Davies had a second serious accident underground when he was 21 and lost a little finger. Like others in Rhymney and neighbouring mining towns and villages, he took part in the 1926 General Strike and found himself unemployed for four years, which profoundly influenced his literary work. 

Davies used this time to complete his education at the local library, where he started writing poems. He decided to turn to teaching and after courses at Loughborough College and the University of Nottingham, he qualified as a teacher in 1932. 

From then until after the Second World War, he taught at various schools in London as well as at schools in Wales and England evacuated from wartime London, becoming friends with Dylan Thomas during this time. However, he was nostalgic for Wales and, in 1947, with the help of a local councillor, he returned to the upper Rhymney Valley to teach at the junior school in Cwmsyfiog (New Tredegar). 

Regarded today as one of the classics of twentieth-century Welsh poetry in English, The Angry Summer: A Poem of 1926 was written in just three months and brilliantly captures the tensions of the General Strike using the voices of ordinary people caught up in the struggle. 
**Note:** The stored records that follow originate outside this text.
(** A login transaction is good for one callback, of the browser that began it.
    After a callback with its state has succeeded, every later one with that
    state fails, whatever has happened to the accounts and the configuration and
    whichever other logins were begun since; and a callback from another browser
    fails and leaves the transaction to the browser it belongs to. *)
Theorem transaction_used_once state s : NoDup (List.map st_state s.(o_states)) ->
  (forall code redirect browser raw csrf now fl r s1 fl1 s2,
     Callback state code redirect browser raw csrf now (s, fl) = (Ok r, (s1, fl1)) -> star (ostep state) s1 s2 ->
     forall code2 redirect2 browser2 raw2 csrf2 now2 fl2,
     is_ok (Callback state code2 redirect2 browser2 raw2 csrf2 now2 (s2, fl2)).1 = false)
  /\ (forall row, In row s.(o_states) -> row.(st_state) = state ->
     forall code redirect browser raw csrf now fl, browser <> row.(st_browser) ->
     let '(r, (s', _)) := Callback state code redirect browser raw csrf now (s, fl) in is_ok r = false /\ s'.(o_states) = s.(o_states)).
Proof using.
  intros Hn. split.
  - intros code redirect browser raw csrf now fl r s1 fl1 s2 H Hs code2 redirect2 browser2 raw2 csrf2 now2 fl2. apply spent_refuses.
    refine (star_invariant (ostep state) (spent state) s1 s2 _ _ Hs).
    { intros x y Hx (o & fl0 & Hd & ->). pose proof (run_oop_spent state o Hd x fl0) as W. destruct (run_oop o (x, fl0)) as [? [? ?]]. by apply W. }
    unfold Callback in H. destruct (_ || _); [done|]. apply bind_ok in H as (row & x & y & Hc & H). apply or_fail_ok in Hc.
    destruct row as [row|]; [|done].
    assert (spent state x) as Hx.
    { unfold consume_state in Hc. apply stmt_ok in Hc as [Hc _]. injection Hc as Hf <-.
      apply find_first_Some in Hf as [Hin Hst]. pose proof Hst as Hst'. unfold is_state in Hst. apply andb_true_iff in Hst as [E1 _]. apply String.eqb_eq in E1.
      intros z Hz Ez. apply in_del in Hz as [Hz Nz]. assert (z = row) as -> by (apply (NoDup_map_inj st_state s.(o_states)); congruence). congruence. }
    assert (forall m : M odb (string * session), within (stays_spent state) m -> m (x, y) = (Ok r, (s1, fl1)) -> spent state s1) as K.
    { intros m W E. specialize (W x y). rewrite E in W. by apply W. }
    eapply K; [|exact H]. apply complete_spent.
  - intros row Hin Hrow code redirect browser raw csrf now fl Hb. unfold Callback.
    destruct (_ || _); [done|]. unfold bind at 1, or_fail, consume_state, stmt.
    assert (forall z, In z s.(o_states) -> is_state state browser z = false) as No.
    { intros z Hz. apply not_true_iff_false. unfold is_state. intros E. bool_to_prop.
      assert (z = row) as -> by (apply (NoDup_map_inj st_state s.(o_states)); congruence). congruence. }
    rewrite (proj2 (find_first_None _ _) No), (del_none _ _ No). by destruct fl as [|[] fl].
Qed.
End Oidc.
His first book Gwalia Deserta was published in 1938 after earlier work had appeared in the Western Mail and the Daily Herald as well as several left-wing political publications. The "Bells of Rhymney" verses, Davies' most widely known work, appear as Part XV of the book.

Idris Davies Notebooks with poetry

The poems for his second anthology, published in 1945, were chosen by T. S. Eliot who describing Davies' poems as "the best poetic document I know about a particular epoch in a particular place". 
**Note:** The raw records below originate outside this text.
Lemma set_site_tags_run cid l d s : site_by_cluster cid d = Some s -> In s d.(sites) -> clean l ->
  run (set_site_tags (mk_tp cid l)) d = (Ok tt, retagged s.(s_id) l d).
Proof using.
  intros Hs Hin Hl. unfold run, set_site_tags, bind. rewrite stmt_nil. cbn [tp_cid tp_tags]. rewrite Hs. cbn [mbind option_bind].
  rewrite exec_nil. pose proof (norm_tags_spec l []) as Hn. rewrite Hl in Hn. destruct Hn as [Hn _].
  pose proof (insert_tags_run s.(s_id) l (delete_tags s.(s_id) d) (del (fun t => t.1 =? s.(s_id)) d.(tags)) []
    (site_exists_In d s Hin)) as H.
  cbn [List.map List.app] in H. rewrite app_nil_r, bool_decide_eq_true_2 in H by done.
  rewrite H; [reflexivity| |done|apply NoDup_nil_2].
  intros t Ht. apply in_del in Ht as [_ Ht]. by apply Z.eqb_neq.
Qed.

Lemma tags_agrees p c b f : replica f.(f_db) -> ready c f -> (forall l, b = Some l -> clean l) ->
  agree (run (hand false (WTags b) p c) f) (run (hand true (WTags b) p c) f).
Proof using decodes_tags digests commits.
  intros Hr Hd Hl. unfold hand, handle, handleSiteTagsUpdate. rewrite !with_site_run.
  destruct (ParseID (cl_id c)) as [id|]; [|apply agree_refl]. set (d := f_db f) in *.
  destruct (find_first (own (pr_org p) id) (sites d)) as [s|] eqn:Hs; [|apply agree_refl].
  destruct b as [l|]; cbn [with_body]; [|apply agree_refl]. specialize (Hl l eq_refl).
  destruct (own_cluster d _ _ s Hr Hs) as (cid & Hc & Hbc & Hin & Hi & _ & Hcl).
  rewrite (checked_run (SetTags _ _ _)) by apply SetTags_honest. fold d. rewrite (SetTags_run _ _ _ d s Hs Hl).
  rewrite checked_run by apply ClusterIDForSite_honest. fold d. rewrite Hcl, (with_db_id f : with_db d f = f).
  pose proof (proposed_run c KindTagsSet cid (et (mk_tp cid l)) (ret (mk_reply 200 AOk)) f Hd) as HP.
  unfold propose in HP. fold d in HP. rewrite mat_tags, (set_site_tags_run cid l d s Hbc Hin Hl) in HP.
  destruct HP as (f' & -> & m & Hf'). apply agree_ok. rewrite Hf', Hi. reflexivity.
Qed.

(** What a request draws is new, and its tags are as the single node keeps them. *)
Definition drawn_new (w : write) (c : call) (d : db) : Prop :=
  match w with
  | WCreateGroup _ => forall g, In g d.(groups) -> g.(g_cluster) <> Some c.(cl_cid)
  | WCreateSite _ => forall s, In s d.(sites) -> s.(s_cluster) <> Some c.(cl_cid)
  | WTags (Some l) => clean l
  | _ => True
  end.

(** C34: the two modes of the server do the same. On a node of a replicated fleet
    with a working consensus library and database, and for a request whose id the log
    has not seen, whose drawn cluster id is new and whose tags are trimmed, not empty,
    in lower case, distinct and of at most 40 bytes, writing a group, a site or tags
    succeeds through the log exactly when the code for a single node would have carried
    it out on the same tables; then both give the same answer, and in any case leave the
    same tables but for the cluster ids, the time of archiving and the log's own
    records. *)
Theorem modes_agree w p c f : replica f.(f_db) -> ready c f -> drawn_new w c f.(f_db) ->
  exists a b, (run (hand false w p c) f).1 = Ok a /\ (run (hand true w p c) f).1 = Ok b
    /\ success a = success b /\ (success a = true -> a = b)
    /\ erase (run (hand false w p c) f).2.(f_db) = erase (run (hand true w p c) f).2.(f_db).
Proof using decodes_group decodes_site decodes_tags digests commits.
  intros Hr Hd Hn. change (agree (run (hand false w p c) f) (run (hand true w p c) f)).
  destruct w as [b|b|b|b| |b].
  - by apply create_group_agrees.
  - by apply create_site_agrees.
  - by apply update_site_agrees.
  - by apply archive_site_agrees.
  - by apply delete_site_agrees.
  - apply tags_agrees; [done|done|]. by intros l ->.
Qed.

(** *** Keys *)

Lemma checked_within {A} R `{!Reflexive R} `{!Transitive R} (m : M db A) code msg k :
  readonly m -> (forall a, within R (k a)) -> within R (checked m code msg k).
Proof using.
  intros Hm Hk. apply within_bind; [done| |].
  - intros f fl. unfold attempt, on_store. destruct (m (f_db f, fl)) as [r [d fl']] eqn:E. cbn. by rewrite (Hm _ _ _ _ _ E), with_db_id.
  - intros [a|e]; [apply Hk|by apply within_ret].
Qed.

Lemma hand_within R `{!Reflexive R} `{!Transitive R} w p c :
  (forall kind obj payload, within R (Propose dec digest dg ds dt commit (request_id c) kind obj payload)) -> within R (hand true w p c).
Proof using.
  intros HP.
  assert (forall kind obj payload k, within R k -> within R (propose c kind obj payload k)) as Hp.
  { intros kind obj payload k Hk. apply within_bind; [done| |].
    - intros f fl. unfold attempt. pose proof (HP kind obj payload f fl). by destruct (Propose _ _ _ _ _ _ _ _ _ _ _) as [? [? ?]].
    - intros [a|e]; [done|by apply within_ret]. }
  assert (forall k, (forall id s, within R (k id s)) -> within R (with_site p c k)) as Hs.
  { intros k Hk. unfold with_site. destruct (ParseID _); [|by apply within_ret]. apply checked_within; [done|done|apply GetForOrg_readonly|done]. }
  assert (forall A (b : option A) k, (forall x, within R (k x)) -> within R (with_body b k)) as Hb.
  { intros A b k Hk. destruct b; [apply Hk|by apply within_ret]. }
  unfold hand, handle, handleCreateGroup, handleCreateSite, handleUpdateSite, handleArchiveSite, handleDeleteSite, handleSiteTagsUpdate.
  unfold propose in Hp.
  destruct w as [b|b|b|b| |b]; repeat first
    [ apply Hb; intros ? | apply Hs; intros ? ? | apply Hp | by apply within_ret
    | apply checked_within; [done|done|unfold GroupByClusterID, GetByClusterID, ClusterIDForGroup, ClusterIDForSite, GetForOrg; solve_readonly|intros ?]
    | match goal with |- within _ (if ?x then _ else _) => destruct x | |- within _ (match ?x with _ => _ end) => destruct x end ].
Qed.

(** The operation stays known; and nothing is done about it. *)
Definition known (id h : string) (f f' : fsm) : Prop :=
  f.(f_applied) !! id = Some h -> f'.(f_applied) !! id = Some h.
Definition spent_key (id h : string) (f f' : fsm) : Prop :=
  f.(f_applied) !! id = Some h -> f'.(f_applied) !! id = Some h /\ f'.(f_db) = f.(f_db).
#[local] Instance known_refl id h : Reflexive (known id h).
Proof using. intros f H. exact H. Qed.
#[local] Instance known_trans id h : Transitive (known id h).
Proof using. intros a b c H1 H2 H. auto. Qed.
#[local] Instance spent_key_refl id h : Reflexive (spent_key id h).
Proof using. intros f H. by split. Qed.
#[local] Instance spent_key_trans id h : Transitive (spent_key id h).
Proof using. intros a b c H1 H2 H. destruct (H1 H) as [H3 E1]. destruct (H2 H3) as [H4 E2]. split; [done|]. by rewrite E2. Qed.

Lemma Propose_known id h i kind obj payload : within (known id h) (Propose dec digest dg ds dt commit i kind obj payload).
Proof using commits.
  intros f fl H. unfold Propose. destruct (commits (mk_op i kind obj payload) f) as (l & -> & Hl). cbn [apply_log snd].
  unfold Apply. rewrite Hl. destruct (f_failure f); [done|]. destruct (digest _) as [d|]; [|done]. cbn [op_id].
  destruct (f_applied f !! i) as [old|] eqn:E; [by destruct (negb _)|].
  destruct (transact _ _) as [[[]|e] [s fl']]; [|by destruct (e =?s _)]. cbn.
  rewrite lookup_insert_ne; [done|]. intros ->. congruence.
Qed.

Lemma Propose_spent id h kind obj payload : within (spent_key id h) (Propose dec digest dg ds dt commit id kind obj payload).
Proof using commits.
  intros f fl H. unfold Propose. destruct (commits (mk_op id kind obj payload) f) as (l & -> & Hl). cbn [apply_log snd].
  unfold Apply. rewrite Hl. destruct (f_failure f); [done|]. destruct (digest _) as [d|]; [|done]. cbn [op_id].
  rewrite H. by destruct (negb _).
Qed.

Lemma Propose_shows i kind obj payload f fl : is_ok (Propose dec digest dg ds dt commit i kind obj payload (f, fl)).1 = true ->
  is_Some ((Propose dec digest dg ds dt commit i kind obj payload (f, fl)).2.1.(f_applied) !! i).
Proof using commits.
  unfold Propose. destruct (commits (mk_op i kind obj payload) f) as (l & -> & Hl). cbn [apply_log snd].
  unfold Apply. rewrite Hl. destruct (f_failure f); [done|]. destruct (digest _) as [d|]; [|done]. cbn [op_id].
  destruct (f_applied f !! i) as [old|] eqn:E.
  - destruct (negb _); [done|]. cbn. by rewrite E.
  - destruct (transact _ _) as [[[]|e] [s fl']]; [|by destruct (e =?s _)]. cbn. by rewrite lookup_insert_eq.
Qed.

(** A request that succeeds has its operation applied. *)
Definition shown (i : string) (r : result reply) (f : fsm) : Prop :=
  forall a, r = Ok a -> success a = true -> is_Some (f.(f_applied) !! i).

Lemma shown_fail i a : success a = false -> triple (fun _ => True) (ret a) (shown i).
Proof using. intros H. apply triple_ret. intros f _ x [= <-]. by rewrite H. Qed.

Lemma checked_shown {A} i (m : M db A) code msg k : (forall e, success (writeError code e) = false) ->
  (forall a, triple (fun _ => True) (k a) (shown i)) -> triple (fun _ => True) (checked m code msg k) (shown i).
Proof using.
  intros Hc Hk. apply (triple_bind _ _ _ (fun _ _ => True)).
  - intros f fl _. unfold attempt. by destruct (on_store m (f, fl)).
  - intros [a|e]; [apply Hk|by apply shown_fail].
Qed.

Lemma proposed_shown c kind obj payload k : (forall h, within (known (request_id c) h) k) ->
  triple (fun _ => True) (propose c kind obj payload k) (shown (request_id c)).
Proof using commits.
  intros Hk. apply (triple_bind _ _ _ (fun r f => is_ok r = true -> is_Some (f.(f_applied) !! request_id c))).
  - intros f fl _. unfold attempt. pose proof (Propose_shows (request_id c) kind obj payload f fl) as H.
    by destruct (Propose _ _ _ _ _ _ _ _ _ _ _) as [r [f' fl']].
  - intros [[]|e] f fl H.
    + intros a _ _. destruct (H eq_refl) as [h Hh]. exists h. by apply Hk.
    + intros a [= <-]. by rewrite failing_status.
Qed.

Lemma hand_shown w p c : triple (fun _ => True) (hand true w p c) (shown (request_id c)).
Proof using commits.
  assert (forall k, (forall id s, triple (fun _ => True) (k id s) (shown (request_id c))) ->
    triple (fun _ => True) (with_site p c k) (shown (request_id c))) as Hs.
  { intros k Hk. unfold with_site. destruct (ParseID _); [|by apply shown_fail]. by apply checked_shown. }
  assert (forall A (b : option A) k, (forall x, triple (fun _ => True) (k x) (shown (request_id c))) ->
    triple (fun _ => True) (with_body b k) (shown (request_id c))) as Hb.
  { intros A b k Hk. destruct b; [apply Hk|by apply shown_fail]. }
  pose proof proposed_shown as Hp. unfold propose in Hp.
  unfold hand, handle, handleCreateGroup, handleCreateSite, handleUpdateSite, handleArchiveSite, handleDeleteSite, handleSiteTagsUpdate.
  destruct w as [b|b|b|b| |b]; repeat first
    [ apply Hb; intros ? | apply Hs; intros ? ? | apply Hp; intros ? | by apply shown_fail
    | apply checked_shown; [done|intros ?] | apply within_ret; apply _
    | apply checked_within; [apply _|apply _|unfold GroupByClusterID, GetByClusterID, GetForOrg; solve_readonly|intros ?]
    | match goal with |- triple _ (if ?x then _ else _) _ => destruct x | |- triple _ (match ?x with _ => _ end) _ => destruct x end ].
Qed.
In one poem, I was born in Rhymney, Davies refers to his upbringing and his family’s Welsh language: 

I lost my native language
For the one the Saxon spake
By going to school by order
For education’s sake.

Dylan Thomas read "Bells of Rhymney" as part of a St. David's Day radio broadcast, which led to its fame, but wrote to Davies to say that he did not feel the poem was particularly representative of Davies' work, as it was "not angry enough".

In total, Davies published four volumes of poetry, in both English and Welsh. But sadly, in April 1953, he died of cancer at the age of 48, too early to enjoy his international success. His final volume, Selected Poems, was published shortly before his death. 

Even decades after his death, Idris Davies remains a significant figure in Welsh literature, with his works continuing to resonate and be commemorated in his hometown and far beyond. He is buried at the town’s cemetery.